Dataset entries
(* ===== verification/RtspMsg.v ===== *)
(** * Messages of RTSP (src/pkg/rtsp/rtsp.go, pack.go, auth.go, interleaved.go)

    The text of the responses and requests, the fields of the Transport header,
    the credentials of both authentication schemes, and the frames that carry
    RTP on the command connection.  The date and the random bytes of a nonce are
    arguments; nazamd5 is a class. *)

From S2P Require Import Prelude Naza GoText.

(** ** rtsp.go *)

Definition MethodOptions : list Z := str "OPTIONS".
Definition MethodAnnounce : list Z := str "ANNOUNCE".
Definition MethodDescribe : list Z := str "DESCRIBE".
Definition MethodSetup : list Z := str "SETUP".
Definition MethodRecord : list Z := str "RECORD".
Definition MethodPlay : list Z := str "PLAY".
Definition MethodTeardown : list Z := str "TEARDOWN".
Definition MethodGetParameter : list Z := str "GET_PARAMETER".

Definition HeaderAccept : list Z := str "Accept".
Definition HeaderUserAgent : list Z := str "User-Agent".
Definition HeaderCSeq : list Z := str "CSeq".
Definition HeaderContentLength : list Z := str "Content-Length".
Definition HeaderTransport : list Z := str "Transport".
Definition HeaderSession : list Z := str "Session".
Definition HeaderRange : list Z := str "Range".
Definition HeaderScale : list Z := str "Scale".
Definition HeaderWwwAuthenticate : list Z := str "WWW-Authenticate".
Definition HeaderAuthorization : list Z := str "Authorization".
Definition HeaderPublic : list Z := str "Public".
Definition HeaderAcceptApplicationSdp : list Z := str "application/sdp".
Definition HeaderRangeDefault : list Z := str "npt=0.000-".

(** The templates with two and four numbers in their places. *)
Definition HeaderTransportClientPlay (a b : Z) : list Z :=
  str "RTP/AVP/UDP;unicast;client_port=" ++ Itoa a ++ str "-" ++ Itoa b.
Definition HeaderTransportClientPlayTcp (a b : Z) : list Z :=
  str "RTP/AVP/TCP;unicast;interleaved=" ++ Itoa a ++ str "-" ++ Itoa b.
Definition HeaderTransportClientRecord (a b : Z) : list Z :=
  str "RTP/AVP/UDP;unicast;client_port=" ++ Itoa a ++ str "-" ++ Itoa b ++ str ";mode=record".
Definition HeaderTransportClientRecordTcp (a b : Z) : list Z :=
  str "RTP/AVP/TCP;unicast;interleaved=" ++ Itoa a ++ str "-" ++ Itoa b ++ str ";mode=record".
Definition HeaderTransportServerPlay (a b c d : Z) : list Z :=
  str "RTP/AVP/UDP;unicast;client_port=" ++ Itoa a ++ str "-" ++ Itoa b ++ str ";server_port=" ++ Itoa c ++ str "-" ++ Itoa d.
Definition HeaderTransportServerRecord (a b c d : Z) : list Z :=
  HeaderTransportServerPlay a b c d ++ str ";mode=record".
Lemma accepted_bytes c ds : Forall is_bytes ds → Forall (λ x, is_bytes (Raw x.2)) (omap (accepted c) ds).
Proof.
  induction 1 as [|b ds Hb _ IH]; cbn [omap list_omap]; [done|]. destruct (accepted c b) as [x|] eqn:E; [|done]. constructor; [|done].
  revert E. unfold accepted. destruct (_ <? _); [done|]. destruct (ParseRtpHeader b); [|done..].
  destruct (IsAudioPayloadTypeOrigin _ _); [by intros [= <-]|]. destruct (IsVideoPayloadTypeOrigin _ _); [by intros [= <-]|done].
Qed.
Lemma datagrams_bytes ra rv ins : Forall input_bytes ins → Forall is_bytes (omap (datagram ra rv) ins).
Proof.
  induction 1 as [|i ins Hi _ IH]; cbn [omap list_omap]; [done|].
  destruct i as [b ch|[b|]|b a]; cbn [datagram]; try done; [destruct (_ || _)|]; auto.
Qed.
End Described.

(** A session made from any description, with any channels set up, fed any frames
    and datagrams, does not panic or stop; the observer gets the description, then
    each well-formed RTP packet of the payload types of the description, in order of
    arrival, and of each medium the packets that the unpacker of that medium alone,
    recovering from its panics, makes of the packets of that medium: neither the other
    medium nor anything else that arrives has an effect on it. *)
Theorem rtsp_in_streams {B : Bele} (HB : BeleLaws B) {Q : CircularQueue AvPacket} flag stat c setups ins :
  Forall input_bytes ins →
  ∃ s, (_ ← InitWithSdp c; setup_all setups) (NewBaseInSessionWithObserver stat, []) = ((s, [EvSdp c]), Ret tt) ∧
  let l := omap (accepted c) (omap (datagram (rtpChannel (audio s)) (rtpChannel (video s))) ins) in
  ∃ s' ev, handle_all flag ins (s, [EvSdp c]) = ((s', EvSdp c :: ev), Ret tt) ∧
    rtps ev = snd <$> l ∧
    audio_of (avs ev) = (feed_alone (made Audio c) (of_medium Audio l)).2 ∧
    video_of (avs ev) = (feed_alone (made Video c) (of_medium Video l)).2.
Proof.
  intros Hins. destruct (described_playing stat c setups) as (s & E & Hs). exists s. split; [exact E|]. intros l.
  destruct (handle_all_run flag c _ _ _ _ ins _ s [EvSdp c] Hs Hins) as (s' & ev & E' & _ & R1 & R2).
  exists s', ev. split; [exact E'|]. split; [exact R1|]. rewrite R2.
  apply (take_all_media _ _ (session_pt_audio c) (session_pt_video c)); [apply (pl_ok _ _ _ _ _ _ _ Hs)|].
  by apply accepted_bytes, datagrams_bytes.
Qed.
(** A SETUP request for channels: its URI, its headers and the channels. *)
Definition Setup : Type := list Z * list (list Z * list Z) * (Z * Z).
Definition setup_ok (c : LogicContext) (x : Setup) : Prop :=
  rq_ok x.1.1 x.1.2 [] ∧ Get x.1.2 HeaderTransport = HeaderTransportClientRecordTcp x.2.1 x.2.2 ∧ ports_ok x.2 ∧
  IsAudioUri c x.1.1 || IsVideoUri c x.1.1 = true.
Definition setup_request (x : Setup) : list Z := PackRequest MethodSetup x.1.1 x.1.2 [].
Definition setup_answer (x : Setup) (b : list Z) : Prop :=
  ∃ date, b = PackResponseSetup date (Get x.1.2 HeaderCSeq) (HeaderTransportClientRecordTcp x.2.1 x.2.2).
Definition setup_channels (x : Setup) : list Z * (Z * Z) := (x.1.1, x.2).

Lemma SetupWithChannel_run uri a b t : IsAudioUri (RtspIn.sdpCtx t) uri || IsVideoUri (RtspIn.sdpCtx t) uri = true →
  ∃ t', (∀ ev : list RtspIn.Event, RtspIn.SetupWithChannel uri a b (t, ev) = ((t', ev), Ret tt)) ∧ RtspIn.sdpCtx t' = RtspIn.sdpCtx t.
Proof.
  intros Hu. unfold RtspIn.SetupWithChannel, RtspIn.setup, mbind, eff_bind, RtspIn.here. cbn [fst].
  destruct (IsAudioUri _ uri); [|destruct (IsVideoUri _ uri); [|done]]; eexists; split; intros; reflexivity.
Qed.

Lemma written_app l k : written (l ++ k) = written l ++ written k.
Proof. apply omap_app. Qed.
Lemma announcedPubs_app l k : announcedPubs (l ++ k) = announcedPubs l ++ announcedPubs k.
Proof. apply omap_app. Qed.
Lemma seen_app l k : seen (l ++ k) = seen l ++ seen k.
Proof. apply omap_app. Qed.

Lemma setups_run c xs rest : Forall (setup_ok c) xs → ∀ s tr u t, isWebSocket s = false → pubSession s = Some (mkPub u t) → RtspIn.sdpCtx t = c →
  ∃ t' l, (∀ ev, RtspIn.setup_all (setup_channels <$> xs) (t, ev) = ((t', ev), Ret tt)) ∧
    Forall2 setup_answer xs (written l) ∧ announcedPubs l = [] ∧ seen l = [] ∧
    ∀ fuel, runCmdLoop flag (length xs + fuel) (mjoin (setup_request <$> xs) ++ rest) (s, tr) =
      runCmdLoop flag fuel rest (set_pub (Some (mkPub u t')) s, tr ++ l).
Proof.
  induction 1 as [|[[uri hs] [a b]] xs (Hr & Ht & Hab & Hu) _ IH]; intros s tr u t Hs Ep Ec.
  { exists t, []. split; [done|]. split; [constructor|]. split; [done|]. split; [done|]. intros fuel. rewrite app_nil_r.
    by destruct s; cbn in *; subst. }
  cbn [fst snd] in *. rewrite <- Ec in Hu. destruct (SetupWithChannel_run uri a b t Hu) as (t1 & E1 & Ec1).
  destruct (loop_turn MethodSetup uri hs [] (mjoin (setup_request <$> xs) ++ rest) s tr) as (rq & R1 & R2 & R3 & R4 & Rl);
    [by apply (bool_decide_unpack _); vm_compute|done|done|done|].
  destruct (setup_turn rq a b s tr (mkPub u t) t1 R1 Hs Ep) as (date & Ed); [by rewrite R4|done|by rewrite R2|]. cbn [pub_urlCtx] in Ed.
  destruct (IH (set_pub (Some (mkPub u t1)) s) (tr ++ [EvRequest rq; EvWrite (PackResponseSetup date (cseq_of rq) (HeaderTransportClientRecordTcp a b))]) u t1)
    as (t' & l & A1 & A2 & A3 & A4 & A5); [done|done|congruence|].
  exists t', ([EvRequest rq; EvWrite (PackResponseSetup date (cseq_of rq) (HeaderTransportClientRecordTcp a b))] ++ l). split.
  { intros ev. cbn [fmap list_fmap setup_channels RtspIn.setup_all fst snd].
    rewrite (eff_bind_Ret _ _ _ (t1, ev) tt); [apply A1|]. unfold RtspIn.dropped. by rewrite E1. }
  split. { rewrite written_app. apply Forall2_cons. split; [|done]. exists date. by rewrite <- R4. }
  split; [by rewrite announcedPubs_app, A3|]. split; [by rewrite seen_app, A4|]. intros fuel. cbn [length fmap list_fmap mjoin list_join plus].
  rewrite <- app_assoc. unfold setup_request at 1. cbn [fst snd]. rewrite (Rl _ _ Ed), A5, app_assoc. done.
Qed.
(** * arepas: building the hourly training dataset

    A shallow embedding of [arepas.py].  The script reads three delimited
    files into pandas frames, keeps the readings of one machine inside a time
    window, drops the readings that fall inside a faulty interval of that
    machine, joins them with the batch registry, averages the two metrics per
    clock hour and product type, and keeps the requested product type.

    Modelling choices, all taken from how the script uses pandas:
    - an instant is an integer number of nanoseconds since the epoch
      (the [datetime64[ns]] representation); the missing instant [NaT] is
      [None], and every ordering comparison against it is false; a datetime
      column is either naive or timezone-aware as a whole, and comparing a
      naive with an aware datetime raises [TypeError];
    - a missing text value ([NaN]) is [None]; [==] against it is false, the
      inner merge treats two missing keys as equal, and the group-by drops
      rows whose key is missing;
    - metric values are binary64 numbers, the missing metric being the
      number [nan]; the mean of a group is computed as pandas computes it,
      by a compensated sum divided by the number of values present;
    - [to_datetime] converts a column as a whole: the way it reads one value
      depends on the column, and it may raise;
    - the identifier columns [batch_id] and [arepa_type] hold text, and the
      aggregation is modelled for naive timestamps: a run on other frames
      ends with [OutsideModel];
    - the calls to the logger leave the tables untouched and are left out. *)

From Stdlib Require Import ZArith QArith List String Bool Lia Permutation Sorted.
From Stdlib Require Import RelationClasses.
From Stdlib Require OrderedTypeEx Uint63.
From Stdlib Require Import Floats.PrimFloat Floats.SpecFloat Floats.FloatOps.
Import ListNotations.
Local Open Scope Z_scope.
#[local] Set Warnings "-inexact-float".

*YOUR INSTRUCTIONS:*
Begin at the first line of the entries above and copy every line exactly, ending with the line that contains "Definition HeaderScale : list".

*EXPECTED ANSWER:*
(* ===== verification/RtspMsg.v ===== *)
(** * Messages of RTSP (src/pkg/rtsp/rtsp.go, pack.go, auth.go, interleaved.go)

    The text of the responses and requests, the fields of the Transport header,
    the credentials of both authentication schemes, and the frames that carry
    RTP on the command connection.  The date and the random bytes of a nonce are
    arguments; nazamd5 is a class. *)

From S2P Require Import Prelude Naza GoText.

(** ** rtsp.go *)

Definition MethodOptions : list Z := str "OPTIONS".
Definition MethodAnnounce : list Z := str "ANNOUNCE".
Definition MethodDescribe : list Z := str "DESCRIBE".
Definition MethodSetup : list Z := str "SETUP".
Definition MethodRecord : list Z := str "RECORD".
Definition MethodPlay : list Z := str "PLAY".
Definition MethodTeardown : list Z := str "TEARDOWN".
Definition MethodGetParameter : list Z := str "GET_PARAMETER".

Definition HeaderAccept : list Z := str "Accept".
Definition HeaderUserAgent : list Z := str "User-Agent".
Definition HeaderCSeq : list Z := str "CSeq".
Definition HeaderContentLength : list Z := str "Content-Length".
Definition HeaderTransport : list Z := str "Transport".
Definition HeaderSession : list Z := str "Session".
Definition HeaderRange : list Z := str "Range".
Definition HeaderScale : list Z := str "Scale".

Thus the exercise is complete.